Job Responsibilities:

  • Evaluate, prepare and submit drug registration applications and follow through the application during the evaluation phase to achieve a favorable outcome.
  • Prepare applications for registration of new products, variations to marketed products and renewals, where required.
  • Assist with responses to deficiency letters and other requests for data from Saudi Food and Drug Authority.
  • Maintain registration of currently approved products.
  • Develop and maintain good working relationships with internal departments, health authorities and industry bodies.
  • Provide regulatory and product compliance expertise in the area of advertising and label claims for existing and new products.
  • Develop packaging for new and existing products and comply with government regulations.
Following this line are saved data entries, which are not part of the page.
(** [prepare] gives a confined container or removes it. The only container
    ever recorded was created by one command without network, with a read-only
    root, without capabilities, and with the reserved broker socket as its only
    bind mount; a failure after the creation was attempted always ends with the
    removal of the container. *)
Theorem container_is_confined spec w r w' :
  ct_prepare spec w = (r, w') -> confined_or_removed spec w r w'.
Proof.
  intros Hrun. refine (wp_run _ (confined_or_removed spec w) w r w' _ Hrun). clear r w' Hrun.
  unfold ct_prepare, ct_io. wp_simpl.
  case_bool_decide as Hmax; wp_simpl; [by split; [|left]|].
  destruct (io_fails _); wp_simpl; [by split; [|left]|].
  destruct (io_fails _); wp_simpl; [by split; [|left]|].
  apply wp_on_transports. eapply wp_mono; [apply reserve_law|]. cbn beta. intros r w1 [Hres _].
  destruct r as [a|e]; wp_simpl; [|by split; [|left]]. destruct Hres as [_ Hheld].
  eapply wp_mono; [apply create_container_spec|]. cbn beta. intros r w2 (Hc2 & Ht2 & Hr2).
  destruct r as [[]|error]; wp_simpl.
  - destruct Hr2 as [Hd Hl]. cbn in *. split_and!; [by rewrite Hc2|done| |by rewrite Hl|by rewrite Ht2].
    intros Hnone. rewrite Hc2, map_size_insert_None by done. lia.
  - destruct Hr2 as [l Hl]. eapply wp_mono; [apply discard_spec|]. cbn beta.
    intros [[]|e] w3 (Hf & Hc & Hl3 & Hg); [done|]. split; [cbn in *; congruence|]. right.
    exists l, (ct_clock w2). by rewrite Hl3, Hl, <- app_assoc.
Qed.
  • Review labelling and product information for compliance with relevant regulations and codes.
  • Liaise with manufacturing sites when required.
  • Update the pharmaceutical company's regulatory systems.
  • Authoring and reviewing standard operating procedures (SOPs) related to regulatory activities.
  • Reviewing and approving promotional and non-promotional materials.
  • Processing with any regulatory tasks.
  • Support in the business transition activities.
  • Support in initiating, processing, and archiving purchase orders and update the systems for regulatory payments.
  • Ensure that all regulatory trackers and systems are updated.

Requirements:
  • Bachelor’s degree in pharmacy science or equivalent
  • Minimum of 3-4 years of work experience in the pharmaceutical industry (regulatory operations, compliance, due diligence, labelling).
  • Excellent communication skills in English and Arabic is a big plus.
  • Well versed in reporting and maintaining trackers.
  • Proficient in MS Office tools and other systems.
  • Knowledge of the pharmaceutical industry practices and global anti-bribery laws is highly preferred.